Le colonel et d'Orméville, surpris de cette rencontre, lui font mille questions. «Venez, leur dit-il, suivez-moi, vous allez les voir, vous allez en apprendre de belles sur ce coquin de Monterranville!... Mais ne laissons pas échapper celui-ci!... Nous saurons de lui tous les détails de cet enlèvement.»

Les deux amis ne comprennent rien à tout cela, mais n'en suivent pas moins Mullern, qui les conduit sur le lieu du combat, où Henri était occupé à calmer l'effroi de sa chère Pauline. Ce pauvre Henri était au comble de la joie: un mot de Pauline avait suffi pour le rendre heureux: elle lui avait déjà dit en se jetant dans ses bras: «Tu n'es pas mon frère!»

«Tiens, voilà ton père, lui dit-elle en reconnaissant d'Orméville.—Se pourrait-il? Grand Dieu!... c'est vous!...» Et Henri est déjà dans les bras de l'auteur de ses jours.

La joie est portée jusqu'au délire: le colonel, d'Orméville, Henri, Pauline, Mullern se précipitent dans les bras l'un de l'autre. Les voilà réunis! ils peuvent donc s'aimer sans crime, après tant de chagrins, après tant de traverses! Leur âme oppressée peut à peine supporter cet excès de bonheur, et des larmes d'attendrissement viennent baigner leurs paupières.

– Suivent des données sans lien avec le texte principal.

Definition reach_from_index (from_idx to_idx : nat) (cyclic_nodes : gset nat) (self_is_reachable : bool)
    (contains : option bool) : option Reach.t :=
  if self_is_reachable && (from_idx =? to_idx) then Some Reach.Yes
  else if bool_decide (from_idx ∈ cyclic_nodes) || bool_decide (to_idx ∈ cyclic_nodes) then
    Some Reach.Unknown
  else (λ b : bool, if b then Reach.Yes else Reach.No) <$> contains.

Definition reaches_with {Id} `{Countable Id} (ix : DenseIndex Id) (cyclic_nodes : gset nat)
    (from to : Id) (self_is_reachable : bool) (contains : nat → nat → option bool) : option Reach.t :=
  match reach_endpoints ix from to with
  | None => Some Reach.Unknown
  | Some (from_idx, to_idx) =>
      reach_from_index from_idx to_idx cyclic_nodes self_is_reachable (contains from_idx to_idx)
  end.

(** [impl_reachability_via_index!] for the range index. *)
Definition reaches {Id} `{EventId Id} (self : RangePrefilterReachability Id) (from to : Id)
    : option Reach.t :=
  reaches_with (index self) (cyclic_nodes self) from to false (reaches_index self).
(* ===== verification/Forward.v ===== *)
(** * The bitmap index ([ForwardReachabilityIndex], [src/src/resolve/reachability.rs])

    One set of reachable indices per node, filled from the last node back. A
    compressed [Bitmap] of the bitmap crate is a finite set. *)
From stdpp Require Import prelude gmap strings sorting.
From Stdlib Require String.
From S2P Require Import Prelude Dense EventTypes Json Events Reachability.

Module Forward.
Record ForwardReachabilityIndex (Id : Type) `{Countable Id} : Type := mkForward {
  fwd_index : DenseIndex Id;
  descendant_bitmaps : list (gset nat);
  fwd_cyclic_nodes : gset nat
}.
Arguments mkForward {Id _ _} _ _ _.
Arguments fwd_index {Id _ _} _.
Arguments descendant_bitmaps {Id _ _} _.
Arguments fwd_cyclic_nodes {Id _ _} _.

Definition bitmap_child (bitmaps : list (gset nat)) (bitmap : gset nat) (child_idx : nat)
    : option (gset nat) :=
  child ← bitmaps !! child_idx;
  Some (bitmap ∪ child).

Definition bitmap_node (children_by_index : list (list nat)) (bitmaps : list (gset nat)) (idx : nat)
    : option (list (gset nat)) :=
  children ← children_by_index !! idx;
  bitmap ← try_fold (bitmap_child bitmaps) children {[idx]};
  vec_set bitmaps idx bitmap.

Definition build_bitmaps (children_by_index : list (list nat)) : option (list (gset nat)) :=
  try_fold (bitmap_node children_by_index) (reverse (seq 0 (length children_by_index)))
    (replicate (length children_by_index) ∅).

Definition build {Id C} `{EventId Id} `{HashOrder} (graph : gmap Id (LeanEvent Id C))
    : option (ForwardReachabilityIndex Id) :=
  '(topo, children, leftover_nodes) ← collect_topology graph;
  index ← ok (try_build granted Idx_u32 topo);
  '(children_by_index, _) ← build_indexed_children (length topo) children index;
  descendant_bitmaps ← build_bitmaps children_by_index;
  Some (mkForward index descendant_bitmaps (indices_of index leftover_nodes)).

Definition filter_seed {Id} `{Countable Id} (self : ForwardReachabilityIndex Id) (reachable : gset nat)
    (seed : Id) : option (gset nat) :=
  match index_of (fwd_index self) seed with
  | None => Some reachable
  | Some idx =>
      bitmap ← descendant_bitmaps self !! idx;
      Some ({[idx]} ∪ reachable ∪ bitmap)
  end.

Definition filter_reachable {Id} `{Countable Id} (self : ForwardReachabilityIndex Id)
    (seeds candidates : list Id) : option (list nat) :=
  reachable ← try_fold (filter_seed self) seeds ∅;
  Some (omap (λ ic,
    match index_of (fwd_index self) ic.2 with
    | Some candidate_idx => if bool_decide (candidate_idx ∈ (reachable : gset nat)) then Some ic.1 else None
    | None => None
    end) (imap pair candidates)).

Definition reaches {Id} `{Countable Id} (self : ForwardReachabilityIndex Id) (from to : Id)
    : option Reach.t :=
  reaches_with (fwd_index self) (fwd_cyclic_nodes self) from to true (λ from_idx to_idx,
    bitmap ← descendant_bitmaps self !! from_idx;
    Some (bool_decide (to_idx ∈ (bitmap : gset nat)))).
End Forward.
Fixpoint check_citations ev (version : StateResVersion) (provider : Id → option event)
    (ids : list Id) (seen : gmap (string * string) Id)
    : result (gmap (string * string) Id) (AuthError Id) :=
  match ids with
  | [] => Ok seen
  | auth_id :: ids' =>
      match provider auth_id with
      | None => Err (MissingAuthEvent auth_id)
      | Some auth_ev =>
          if rejected auth_ev then Err (RejectedAuthEvent (event_id ev) auth_id)
          else if is_v2_1_plus version && (event_type auth_ev ==s M_ROOM_CREATE) then
            Err (InvalidSyntax "referencing m.room.create in auth_events is forbidden in room v12+")
          else if negb (existsb (String.eqb (event_type auth_ev)) VALID_AUTH_TYPES) then
            Err (InvalidSyntax ("unexpected event type in auth_events: " +:+ event_type auth_ev))
          else
            let key := (event_type auth_ev, default "" (state_key auth_ev)) in
            match seen !! key with
            | Some _ => Err (InvalidSyntax "auth_events contains duplicate (type, state_key) pair")
            | None => check_citations ev version provider ids' (<[key := auth_id]> seen)
            end
      end
  end.

Fixpoint check_complete state (seen : gmap (string * string) Id) (req : list (string * string)) : res :=
  match req with
  | [] => Ok tt
  | (req_type, req_key) :: req' =>
      match state req_type req_key with
      | None => check_complete state seen req'
      | Some state_ev =>
          match seen !! (req_type, req_key) with
          | Some cited_id =>
              if bool_decide (cited_id = event_id state_ev) then check_complete state seen req'
              else Err (IncompleteAuthEvents req_type req_key)
          | None => Err (IncompleteAuthEvents req_type req_key)
          end
      end
  end.

Definition check_auth_events ev state (version : StateResVersion)
    (auth_context : option (Id → option event)) : res :=
  match auth_context with
  | None => Ok tt
  | Some provider =>
      if version_eqb version V2_2 then Ok tt
      else
        (if is_v2_1_plus version then Ok tt
         else
           match state M_ROOM_CREATE "" with
           | None => Err (InvalidSyntax
               "missing m.room.create in room state (cannot validate auth_events for v1-v11)")
           | Some create_ev =>
               if negb (existsb (λ id, bool_decide (id = event_id create_ev)) (auth_events ev)) then
                 Err (InvalidSyntax "auth_events must contain m.room.create in room versions 1-11")
               else Ok tt
           end) ;?;
        seen_tuples ←? check_citations ev version provider (auth_events ev) ∅;
        room_version ←? room_version_str_or_v1 state;
        check_complete state seen_tuples (required_auth_types_for ev version room_version)
  end.

(** ** [check_auth_with_context], block by block *)

(** Rule 0: syntactic limits. *)
Definition check_syntax ev (version : StateResVersion) : res :=
  if 20 <? length (prev_events ev) then
    Err (InvalidSyntax "prev_events exceeds maximum allowed length of 20")
  else
    let is_msc4242 := version_eqb version V2_2 in
    if negb is_msc4242 && (10 <? length (auth_events ev)) then
      Err (InvalidSyntax "auth_events exceeds maximum allowed length of 10")
    else if is_msc4242 && (MAX_PREV_STATE_EVENTS <? length (prev_state_events ev)) then
      Err (InvalidSyntax ("prev_state_events exceeds maximum allowed length of "
                          +:+ pretty MAX_PREV_STATE_EVENTS))
    else if str_is_empty (event_type ev) then
      Err (InvalidSyntax "event_type cannot be empty")
    else if rejected ev then
      Err (InvalidSyntax "rejected events must not be auth-checked")
    else Ok tt.
(* ===== verification/Samples.v ===== *)
(** * A sample room

    The concrete room the examples evaluate the definitions on: a room of
    version 10 with an administrator [@a:x], a moderator [@b:x], an ordinary
    member [@c:x], an invited [@d:x] and a banned [@e:x], as JSON events with
    string event ids. *)
From stdpp Require Import prelude gmap strings.
From Stdlib Require String.
From S2P Require Import Prelude EventTypes Json Events JsonContent Auth.

Module Sample.
Abbreviation event := (LeanEvent string value).

Definition ev (id ty : string) (sk : option string) (who : string) (c : value)
    (prev auth : list string) (d : Z) : event :=
  mkEvent id ty sk 0 d who c prev auth d false false (Some "!r:x").

Definition membership (m : string) : value := Object [("membership", VString m)].

Definition create : event :=
  ev "$create" M_ROOM_CREATE (Some "") "@a:x" (Object [("room_version", VString "10")]) [] [] 1.
Definition join_a : event :=
  ev "$join_a" M_ROOM_MEMBER (Some "@a:x") "@a:x" (membership "join") ["$create"] ["$create"] 2.
Definition pl_content (b : string) : value :=
  Object [("users", Object [("@a:x", Number "100"); ("@b:x", Number b)])].
Definition power : event :=
  ev "$power" M_ROOM_POWER_LEVELS (Some "") "@a:x" (pl_content "50")
    ["$join_a"] ["$create"; "$join_a"] 3.
Definition rules : event :=
  ev "$rules" M_ROOM_JOIN_RULES (Some "") "@a:x" (Object [("join_rule", VString "public")])
    ["$power"] ["$create"; "$join_a"; "$power"] 4.
Definition member_of (who m by_ : string) : event :=
  ev ("$" +:+ m +:+ who) M_ROOM_MEMBER (Some who) by_ (membership m)
    ["$rules"] ["$create"; "$power"; "$rules"] 5.

Definition entry (e : event) : (string * string) * event :=
  ((event_type e, default "" (state_key e)), e).

(** The room's current state. *)
Definition room : gmap (string * string) event :=
  list_to_map (entry <$>
    [create; join_a; power; rules; member_of "@b:x" "join" "@b:x"; member_of "@c:x" "join" "@c:x";
     member_of "@d:x" "invite" "@a:x"; member_of "@e:x" "ban" "@a:x"]).
Definition state : StateProvider string value := room_state room.

(** [@b:x] kicks [@c:x]; [@c:x] sets a topic, tries a name; [@a:x] changes the levels. *)
Definition kick : event :=
  ev "$kick" M_ROOM_MEMBER (Some "@c:x") "@b:x" (membership "leave")
    ["$rules"] ["$create"; "$power"; "$join@b:x"; "$join@c:x"] 6.
Definition kick_admin : event :=
  ev "$kick2" M_ROOM_MEMBER (Some "@a:x") "@b:x" (membership "leave")
    ["$rules"] ["$create"; "$power"; "$join@b:x"; "$join_a"] 6.
Definition message (who : string) : event :=
  ev ("$msg" +:+ who) "m.room.message" None who (Object [("body", VString "hi")])
    ["$rules"] ["$create"; "$power"] 6.
Definition join (who : string) : event :=
  ev ("$rejoin" +:+ who) M_ROOM_MEMBER (Some who) who (membership "join")
    ["$rules"] ["$create"; "$power"; "$rules"] 6.
Definition new_power : event :=
  ev "$power2" M_ROOM_POWER_LEVELS (Some "") "@a:x" (pl_content "75")
    ["$rules"] ["$create"; "$join_a"; "$power"] 6.

(** The same create event in a room of version 12, whose creator outranks everyone. *)
Definition create12 : event :=
  ev "$create12" M_ROOM_CREATE (Some "") "@a:x" (Object [("room_version", VString "12")]) [] [] 1.
Definition state12 : StateProvider string value :=
  room_state (<[(M_ROOM_CREATE, "") := create12]> room).

(** Event lookup by id, over the events of the room state. *)
Definition find_event (id : string) : option event :=
  snd <$> list_find (λ e, event_id e = id) ((map_to_list room).*2).

(** The first events of the room as an event map. *)
Definition dag : gmap string event :=
  list_to_map ((λ e, (event_id e, e)) <$> [create; join_a; power; rules]).
Definition dag_depth (id : string) : nat :=
  match dag !! id with Some e => Z.to_nat (depth e) | None => 0 end.
End Sample.
(* ===== verification/AuthProps.v ===== *)
(** * Properties of the authorization rules

    What an accepted event implies about the room state, rule by rule, and
    which part of the state the verdict can depend on. *)
From stdpp Require Import prelude gmap strings sorting pretty.
From Stdlib Require String.
From Stdlib Require Import Ascii.
From S2P Require Import Prelude EventTypes Json Events JsonContent Auth Samples.

Ltac err_cases H := repeat (case_match; simplify_eq/=; try discriminate H).

Section auth_props.
Context {Id C : Type} `{EventId Id} `{EventContent C}.
Implicit Types (ev : LeanEvent Id C) (state st : StateProvider Id C).

(** ** The steps of an accepted event *)

Lemma accepted_steps ev state version verifier ctx :
  check_auth_with_context ev state version verifier ctx = Ok tt →
  event_type ev ≠ M_ROOM_CREATE →
  check_auth_events ev state version ctx = Ok tt
  ∧ check_sender_membership ev state = Ok tt
  ∧ check_power ev state version = Ok tt
  ∧ check_user_state_key ev = Ok tt
  ∧ check_power_levels ev state version = Ok tt
  ∧ check_member ev state version verifier = Ok tt.
Proof.
  unfold check_auth_with_context. intros Ha Hne. ok_steps Ha.
  rewrite (proj2 (String.eqb_neq _ _) Hne) in Ha. ok_steps Ha.
  repeat match goal with u : () |- _ => destruct u end. naive_solver.
Qed.
(* ===== verification/Sorting.v ===== *)
(** * Topological and mainline sorting ([src/src/resolve/sorting.rs])

    Kahn's algorithm over the auth edges with a priority queue, the mainline of
    power-levels events, each event's closest mainline position and the
    mainline sort. *)
From stdpp Require Import prelude gmap strings sorting.
From Stdlib Require String.
From Stdlib Require Import Ascii.
From S2P Require Import Prelude EventTypes Json Events JsonContent Auth Samples.

(** ** [EventProvider]: event lookup by id *)

Class EventProvider (Id C P : Type) `{EventId Id} := {
  get_event : P → Id → option (LeanEvent Id C);
  provider_ids : P → gset Id;
  provider_ids_spec p id : is_Some (get_event p id) → id ∈ provider_ids p
}.
Arguments get_event {Id C P _ _}.
Arguments provider_ids {Id C P _ _}.
Arguments provider_ids_spec {Id C P _ _}.

Section providers.
Context {Id C : Type} `{EventId Id}.

(** [impl EventProvider for HashMap<Id, E>]. *)
Global Program Instance map_provider : EventProvider Id C (gmap Id (LeanEvent Id C)) :=
  {| get_event := λ m id, m !! id; provider_ids := λ m, dom m |}.
Next Obligation. intros m id Hs. by apply elem_of_dom. Qed.

Record SortContext : Type := mkSortContext {
  primary : gmap Id (LeanEvent Id C);
  secondary : gmap Id (LeanEvent Id C)
}.

(** [impl EventProvider for SortContext]: the primary map, then the secondary. *)
Global Program Instance context_provider : EventProvider Id C SortContext :=
  {| get_event := λ c id, match primary c !! id with Some e => Some e | None => secondary c !! id end;
     provider_ids := λ c, dom (primary c) ∪ dom (secondary c) |}.
Next Obligation.
  intros c id Hs. apply elem_of_union. rewrite !elem_of_dom.
  simpl in Hs. destruct (primary c !! id); [left; by eexists|by right].
Qed.
End providers.
Arguments SortContext Id C {_}.

Section sorting.
Context {Id C : Type} `{EventId Id} `{EventContent C}.
Abbreviation event := (LeanEvent Id C).
Implicit Types (ev : event) (version : StateResVersion).

(** ** The sender's power level for sorting *)

Section power.
Context {P : Type} `{!EventProvider Id C P}.

(** The first cited power-levels event at the empty state key. *)
Definition cited_power_levels (auth_context : P) (edges : list Id) : option event :=
  head (omap (λ aid,
    match get_event auth_context aid with
    | Some aev =>
        if (event_type aev ==s M_ROOM_POWER_LEVELS) && bool_decide (state_key aev = Some "")
        then Some aev else None
    | None => None
    end) edges).

Definition get_power_level_from_auth_chain ev (auth_context : P) (create_ev : option event)
    version : Z :=
  let pl_event := cited_power_levels auth_context (dag_edges version ev) in
  let is_creator :=
    is_v2_1_to_v2_2 version
    && match create_ev with
       | Some c => (sender c ==s sender ev) || has_additional_creator (content c) (sender ev)
       | None => false
       end in
  if is_creator then MAX_POWER_LEVEL_RUST
  else
    match pl_event with
    | Some pl_ev =>
        match get_user_power_level (content pl_ev) (sender ev) with
        | Some pl => pl
        | None =>
            match get_users_default (content pl_ev) with
            | Some default_pl => default_pl
            | None => 0%Z
            end
        end
    | None => power_level ev
    end.
End power.

(** ** Kahn's algorithm *)

Inductive KahnSortResult : Type :=
| KahnOk (sorted : list Id)
| CycleDetected (sorted stuck : list Id).

Section kahn.
Context `{Ho : HashOrder} {P : Type} `{!EventProvider Id C P}.
Context (events : gmap Id event) (sort_context : P) (create_ev : option event) (version : StateResVersion).

(** The in-degree map and the adjacency lists. *)
Definition kahn_edge (id : Id) (st : gmap Id N * gmap Id (list Id)) (auth : Id)
    : gmap Id N * gmap Id (list Id) :=
  match events !! auth with
  | Some _ =>
      (<[id := usize_saturating_add (default 0%N (st.1 !! id)) 1]> st.1,
       <[auth := default [] (st.2 !! auth) ++ [id]]> st.2)
  | None => st
  end.
Definition kahn_node (st : gmap Id N * gmap Id (list Id)) (kv : Id * event)
    : gmap Id N * gmap Id (list Id) :=
  foldl (kahn_edge kv.1)
    (match st.1 !! kv.1 with Some _ => st.1 | None => <[kv.1 := 0%N]> st.1 end, st.2)
    (dag_edges version kv.2).
Definition kahn_graph : gmap Id N * gmap Id (list Id) :=
  foldl kahn_node (∅, ∅) (hm_iter events).

(** The power-level cache: cleared, then filled once per event. *)
Definition pl_cache : gmap Id Z :=
  foldl (λ m kv, match m !! kv.1 with
                 | Some _ => m
                 | None => <[kv.1 := get_power_level_from_auth_chain kv.2 sort_context create_ev version]> m
                 end) ∅ (hm_iter events).

Definition priority (id : Id) ev : SortPriority Id C :=
  mkPriority ev (default 0%Z (pl_cache !! id)) version.

Definition kahn_init (in_degree : gmap Id N) : list (SortPriority Id C) :=
  omap (λ kv, if (kv.2 =? 0)%N then priority kv.1 <$> events !! kv.1 else None) (hm_iter in_degree).

(** The loop over the neighbours of a popped event; [None] is the panic of
    an [unwrap]. *)
Fixpoint kahn_relax (neighbors : list Id) (in_degree : gmap Id N) (queue : list (SortPriority Id C))
    : option (gmap Id N * list (SortPriority Id C)) :=
  match neighbors with
  | [] => Some (in_degree, queue)
  | next_id :: rest =>
      match in_degree !! next_id with
      | None => None
      | Some d =>
          let degree := usize_saturating_sub d 1 in
          let in_degree' := <[next_id := degree]> in_degree in
          if (degree =? 0)%N then
            match events !! next_id with
            | None => None
            | Some next_ev => kahn_relax rest in_degree' (priority next_id next_ev :: queue)
            end
          else kahn_relax rest in_degree' queue
      end
  end.

(** [while let Some(priority) = queue.pop()]. *)
Fixpoint kahn_loop (fuel : nat) (adjacency : gmap Id (list Id)) (queue : list (SortPriority Id C))
    (in_degree : gmap Id N) (acc : list Id) : option (list Id) :=
  match heap_pop SortPriority_cmp queue with
  | None => Some acc
  | Some (p, queue') =>
      match fuel with
      | O => None
      | S n =>
          let id := event_id (sp_event p) in
          match kahn_relax (default [] (adjacency !! id)) in_degree queue' with
          | None => None
          | Some (in_degree', queue'') => kahn_loop n adjacency queue'' in_degree' (acc ++ [id])
          end
      end
  end.

Definition with_cycle_diagnostics : option KahnSortResult :=
  let '(in_degree, adjacency) := kahn_graph in
  match kahn_loop (size events) adjacency (kahn_init in_degree) in_degree [] with
  | None => None
  | Some result =>
      if bool_decide (length result = size events) then Some (KahnOk result)
      else Some (CycleDetected result (filter (λ id, id ∉ result) (hm_keys events)))
  end.

(** The tie-break of stuck events; an absent event is the code's panic,
    which the ids of [stuck] rule out. *)
Definition stuck_cmp (a b : Id) : comparison :=
  match events !! a, events !! b with
  | Some ev_a, Some ev_b => Z.compare (origin_server_ts ev_a) (origin_server_ts ev_b) ⊳ id_cmp a b
  | _, _ => Eq
  end.

Definition kahn_sort : option (list Id) :=
  match with_cycle_diagnostics with
  | Some (KahnOk sorted) => Some sorted
  | Some (CycleDetected sorted stuck) => Some (sorted ++ sort_by stuck_cmp stuck)
  | None => None
  end.
End kahn.
End sorting.

(** The sample room's events as a sort context. *)
Definition sample_ctx : SortContext string value := mkSortContext Sample.dag ∅.
(* ===== verification/ReachTopo.v ===== *)
(** * The topological collection and the indexed children

    [collect_topology] lists every event of the graph once, every cited event
    before the events citing it as far as the citations are acyclic, and the
    events that cite a cycle last; [build_indexed_children] turns the citing
    events into an adjacency list over dense indices. *)
From stdpp Require Import prelude gmap strings sorting.
From Stdlib Require String.
From S2P Require Import Prelude Dense EventTypes Json Events Reachability Forward JsonContent Auth Samples Sorting Kahn.

Section topology_props.
Context {Id C : Type} `{EventId Id} `{Ho : HashOrder}.
Context (graph : gmap Id (LeanEvent Id C)).
Hypothesis Hwf : events_wf V1 graph.

Abbreviation edges := (edges_in graph V1).

Lemma graph_key id ev : graph !! id = Some ev → event_id ev = id.
Proof. intros Hev. by apply Hwf in Hev as [? _]. Qed.

Lemma graph_len id ev : graph !! id = Some ev →
  (N.of_nat (length (dag_edges V1 ev)) ≤ USIZE_MAX)%N.
Proof. intros Hev. by apply Hwf in Hev as [_ ?]. Qed.

Lemma topo_graph_kahn : topo_graph graph = kahn_graph graph V1.
Proof. reflexivity. Qed.

(** In-degrees count the cited events of the graph, children the citations. *)
Lemma topo_graph_spec :
  (∀ id, (topo_graph graph).1 !! id = (λ _, N.of_nat (length (edges id))) <$> graph !! id)
  ∧ (∀ x id, occ id (default [] ((topo_graph graph).2 !! x)) = occ x (edges id)).
Proof. rewrite topo_graph_kahn. apply kahn_graph_spec; [apply graph_key|apply graph_len]. Qed.

Lemma release_spec (ns : list Id) (d : gmap Id N) :
  (∀ id, id ∈ ns → ∃ n, d !! id = Some n ∧ (N.of_nat (occ id ns) ≤ n)%N) →
  ∃ d' ids, release ns d = Some (d', ids) ∧ NoDup ids
    ∧ (∀ id, d' !! id = (λ n, n - N.of_nat (occ id ns))%N <$> d !! id)
    ∧ (∀ id, id ∈ ids ↔ id ∈ ns ∧ d !! id = Some (N.of_nat (occ id ns))).
Proof.
  revert d. induction ns as [|x ns IH]; intros d Hns; simpl.
  { exists d, []. split_and!; [done|constructor| |set_solver].
    intros id. destruct (d !! id); simpl; [|done]. f_equal. rewrite occ_nil. lia. }
  destruct (Hns x) as (n & Hn & Hle); [set_solver|].
  rewrite Hn. rewrite occ_cons, decide_True in Hle by done.
  set (dg := usize_saturating_sub n 1). assert (dg = (n - 1)%N) as Hdg by done. clearbody dg.
  destruct (IH (<[x:=dg]> d)) as (d' & ids & -> & Hnd & Hd & Hids).
  { intros id Hid. destruct (Hns id) as (m & Hm & Hlm); [set_solver|].
    rewrite occ_cons in Hlm. destruct (decide (id = x)) as [->|].
    - exists dg. rewrite lookup_insert_eq. split; [done|lia].
    - exists m. rewrite lookup_insert_ne by done. split; [done|lia]. }
  assert (∀ id, d' !! id = (λ n, n - N.of_nat (occ id (x :: ns)))%N <$> d !! id) as Hd'.
  { intros id. rewrite Hd, occ_cons. destruct (decide (id = x)) as [->|].
    - rewrite lookup_insert_eq, Hn. simpl. f_equal. lia.
    - by rewrite lookup_insert_ne. }
  assert (x ∈ ns ↔ occ x ns ≠ 0) as Hx by (rewrite occ_elem; lia).
  assert (∀ id, id ≠ x → (id ∈ ids ↔ id ∈ x :: ns ∧ d !! id = Some (N.of_nat (occ id (x :: ns))))) as Hne.
  { intros id Hid. rewrite Hids, lookup_insert_ne, occ_cons, decide_False by done. set_solver. }
  eexists d', _. split; [done|]. destruct (N.eqb_spec dg 0) as [Hz|Hz].
  - assert (x ∉ ids) as Hxi by (rewrite Hids, lookup_insert_eq, Hx; intros [? [= ?]]; lia).
    split_and!; [by apply NoDup_cons|done|].
    intros id. destruct (decide (id = x)) as [->|Hid]; [|rewrite <-Hne by done; set_solver].
    rewrite occ_cons, decide_True, Hn by done. split; [|set_solver].
    intros _. split; [set_solver|]. f_equal. destruct (decide (x ∈ ns)) as [Hi|Hi]; [lia|].
    assert (occ x ns = 0) by (rewrite occ_elem in Hi; lia). lia.
  - split_and!; [done..|]. intros id. destruct (decide (id = x)) as [->|Hid]; [|by apply Hne].
    rewrite Hids, lookup_insert_eq, occ_cons, decide_True, Hn, Hx by done. split.
    + intros [? [= ?]]. split; [set_solver|]. f_equal. lia.
    + intros [_ [= ?]]. split; [lia|]. f_equal. lia.
Qed.

(** The loop state: the events [acc] are out, the queue holds the ready ones. *)
Record topo_inv (q : list Id) (st : gmap Id N * list Id) : Prop := {
  topo_emitted : emitted graph V1 st.2;
  topo_degree id : st.1 !! id =
    (λ _, N.of_nat (length (filter (λ a, a ∉ st.2) (edges id)))) <$> graph !! id;
  topo_queue_nodup : NoDup q;
  topo_queue id : id ∈ q ↔ id ∈ dom graph ∧ ready graph V1 st.2 id
}.

Lemma elem_of_ids_with_degree p (d : gmap Id N) id :
  id ∈ ids_with_degree p d ↔ ∃ n, d !! id = Some n ∧ p n = true.
Proof.
  unfold ids_with_degree. rewrite list_elem_of_omap. split.
  - intros ([k n] & Hin%elem_of_hm_iter & Hp). simpl in Hp. destruct (p n) eqn:E; [|done].
    simplify_eq. eauto.
  - intros (n & Hn & Hp). exists (id, n). rewrite elem_of_hm_iter. simpl. by rewrite Hp.
Qed.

«Ah!... mille millions de cartouches, nous sommes vainqueurs!» dit Mullern en faisant sauter son shako en l'air; mais ce n'est pas sans peine, car la place a été longue à emporter.»

Lorsque les premiers transports furent un peu calmés, les voyageurs songèrent à quitter l'endroit où ils étaient pour continuer leur route jusqu'au château de Framberg; mais un gémissement qu'ils entendirent leur fit tourner la tête; ils aperçurent que M. de Monterranville respirait encore, et faisait signe pour que l'on vînt à son secours.

«Il ne faut pas abandonner cet homme, dit le colonel; ses aveux pourront nous être d'une grande utilité, et nous apprendre enfin quelle est l'origine de notre chère Pauline.»

Tout le monde approuva le colonel, et l'on se rendit auprès du blessé: «Je sens, dit-il, que je n'ai plus que quelques instants à vivre; mais comme mes déclarations rétabliront la fortune de cette jeune femme que j'ai tant persécutée, conduisez-moi à l'endroit le plus prochain, et là, devant un notaire, je vous ferai, si j'en ai la force, le récit de ma malheureuse existence.» On s'empressa de faire ce que le mourant désirait; Mullern et Franck formèrent un brancard sur lequel il fut placé. Le postillon, qui était mort, fut laissé sur la place jusqu'à ce que la justice se rendît sur les lieux; on emmena l'autre complice du blessé, et on reprit le chemin de Blamont, dont les voyageurs n'étaient pas éloignés.